Lemma ok_GetProcessFilePath t fs uid bundleName pid :
  spec False (I t fs) (GetProcessFilePath uid bundleName pid : M string) (fun _ => I t fs).
Proof. intros w Hw. unfold GetProcessFilePath. by destruct ((uid <? 0) || (pid <? 0)). Qed.

Lemma ok_CheckTidIsInPid t fs pid tid :
  spec False (I t fs) (CheckTidIsInPid pid tid : M bool) (fun _ => I t fs).
Proof.
  intros w Hw. unfold CheckTidIsInPid, lift_outer, mbind, ST_bind.
  destruct platform_SendRequestSync as [[ret reply] k].
  by apply I_outer_only.
Qed.

Lemma ok_iter {A} t fs (f : A -> M unit) l :
  (forall x, x ∈ l -> ok t fs (f x)) -> ok t fs (st_iter f l).
Proof. apply spec_iter. Qed.

Lemma ok_when t fs b (m : M unit) : ok t fs m -> ok t fs (st_when b m).
Proof. intros Hm. destruct b; [done | apply ok_ret]. Qed.

Lemma I_weaken t fs fs' w : I t fs w -> fs' ⊆ fs -> I t fs' w.
Proof.
  intros (H1 & H2 & sup & E & Hf) Hs. split_and!; try done. exists sup. split; [done|].
  rewrite Forall_forall in *. auto.
Qed.

Lemma spec_weaken {A} t fs fs' (m : M A) Q :
  fs' ⊆ fs -> spec False (I t fs') m Q -> spec False (I t fs) m Q.
Proof. intros Hs Hm w Hw. apply Hm. by eapply I_weaken. Qed.

Lemma ok_weaken {A} t fs fs' (m : M A) :
  fs ⊆ fs' -> spec False (I t fs') m (fun _ => I t fs') ->
  spec False (I t fs') m (fun _ => I t fs).
Proof.
  intros Hs Hm. eapply spec_conseq; [exact Hm | done |]. intros a w Hw. exact (I_weaken _ _ _ _ Hw Hs).
Qed.

(** What a lookup shows: the records that it finds are there. *)
Lemma ok_find {A} t fs uid pid (k1 : ProcessRecord -> M A) (k2 : M A) Q :
  (forall pr, spec False (I t (FProc uid pid :: FApp uid :: fs)) (k1 pr) Q) ->
  spec False (I t fs) k2 Q ->
  spec False (I t fs)
    (get_sup ≫= fun sup => match find_proc uid pid sup with Some pr => k1 pr | None => k2 end) Q.
Proof.
  intros H1 H2. eapply spec_bind;
    [apply (spec_get_sup _ _ (fun sup w => I t fs w /\ supervisor_ w = Some sup)); auto|].
  intros sup w [Hw E]. destruct (find_proc uid pid sup) as [pr|] eqn:Ep; [|by apply H2].
  apply H1. eapply I_add; [|done|by exists pr]. eapply I_add; [done..|].
  eapply fact_app_of_proc. by exists pr.
Qed.

Lemma ok_find_in_app {A} t fs uid pid (k1 : ProcessRecord -> M A) (k2 : M A) Q :
  FApp uid ∈ fs ->
  (forall pr, spec False (I t (FProc uid pid :: fs)) (k1 pr) Q) ->
  spec False (I t fs) k2 Q ->
  spec False (I t fs)
    (get_app uid ≫= fun app => match GetProcessRecord pid app with Some pr => k1 pr | None => k2 end) Q.
Proof.
  intros Hin H1 H2. eapply spec_bind;
    [apply (spec_get_app _ _ _ (fun app w => I t fs w /\ exists sup, supervisor_ w = Some sup /\
       GetAppRecord uid sup = Some app)); eauto|].
  intros app w (Hw & sup & E & Ha). destruct (GetProcessRecord pid app) as [pr|] eqn:Ep;
    [|by apply H2].
  apply H1. eapply I_add; [done..|]. exists pr. apply find_proc_Some. eauto.
Qed.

> GOAL OF THE EXERCISE: Reproduce each record above exactly, keeping every word as it stands.

> ANSWER FOR THIS EXERCISE:
Lemma ok_GetProcessFilePath t fs uid bundleName pid :
  spec False (I t fs) (GetProcessFilePath uid bundleName pid : M string) (fun _ => I t fs).
Proof. intros w Hw. unfold GetProcessFilePath. by destruct ((uid <? 0) || (pid <? 0)). Qed.

Lemma ok_CheckTidIsInPid t fs pid tid :
  spec False (I t fs) (CheckTidIsInPid pid tid : M bool) (fun _ => I t fs).
Proof.
  intros w Hw. unfold CheckTidIsInPid, lift_outer, mbind, ST_bind.
  destruct platform_SendRequestSync as [[ret reply] k].
  by apply I_outer_only.
Qed.

Lemma ok_iter {A} t fs (f : A -> M unit) l :
  (forall x, x ∈ l -> ok t fs (f x)) -> ok t fs (st_iter f l).
Proof. apply spec_iter. Qed.

Lemma ok_when t fs b (m : M unit) : ok t fs m -> ok t fs (st_when b m).
Proof. intros Hm. destruct b; [done | apply ok_ret]. Qed.

Lemma I_weaken t fs fs' w : I t fs w -> fs' ⊆ fs -> I t fs' w.
Proof.
  intros (H1 & H2 & sup & E & Hf) Hs. split_and!; try done. exists sup. split; [done|].
  rewrite Forall_forall in *. auto.
Qed.

Lemma spec_weaken {A} t fs fs' (m : M A) Q :
  fs' ⊆ fs -> spec False (I t fs') m Q -> spec False (I t fs) m Q.
Proof. intros Hs Hm w Hw. apply Hm. by eapply I_weaken. Qed.

Lemma ok_weaken {A} t fs fs' (m : M A) :
  fs ⊆ fs' -> spec False (I t fs') m (fun _ => I t fs') ->
  spec False (I t fs') m (fun _ => I t fs).
Proof.
  intros Hs Hm. eapply spec_conseq; [exact Hm | done |]. intros a w Hw. exact (I_weaken _ _ _ _ Hw Hs).
Qed.

(** What a lookup shows: the records that it finds are there. *)
Lemma ok_find {A} t fs uid pid (k1 : ProcessRecord -> M A) (k2 : M A) Q :
  (forall pr, spec False (I t (FProc uid pid :: FApp uid :: fs)) (k1 pr) Q) ->
  spec False (I t fs) k2 Q ->
  spec False (I t fs)
    (get_sup ≫= fun sup => match find_proc uid pid sup with Some pr => k1 pr | None => k2 end) Q.
Proof.
  intros H1 H2. eapply spec_bind;
    [apply (spec_get_sup _ _ (fun sup w => I t fs w /\ supervisor_ w = Some sup)); auto|].
  intros sup w [Hw E]. destruct (find_proc uid pid sup) as [pr|] eqn:Ep; [|by apply H2].
  apply H1. eapply I_add; [|done|by exists pr]. eapply I_add; [done..|].
  eapply fact_app_of_proc. by exists pr.
Qed.

Lemma ok_find_in_app {A} t fs uid pid (k1 : ProcessRecord -> M A) (k2 : M A) Q :
  FApp uid ∈ fs ->
  (forall pr, spec False (I t (FProc uid pid :: fs)) (k1 pr) Q) ->
  spec False (I t fs) k2 Q ->
  spec False (I t fs)
    (get_app uid ≫= fun app => match GetProcessRecord pid app with Some pr => k1 pr | None => k2 end) Q.
Proof.
  intros Hin H1 H2. eapply spec_bind;
    [apply (spec_get_app _ _ _ (fun app w => I t fs w /\ exists sup, supervisor_ w = Some sup /\
       GetAppRecord uid sup = Some app)); eauto|].
  intros app w (Hw & sup & E & Ha). destruct (GetProcessRecord pid app) as [pr|] eqn:Ep;
    [|by apply H2].
  apply H1. eapply I_add; [done..|]. exists pr. apply find_proc_Some. eauto.
Qed.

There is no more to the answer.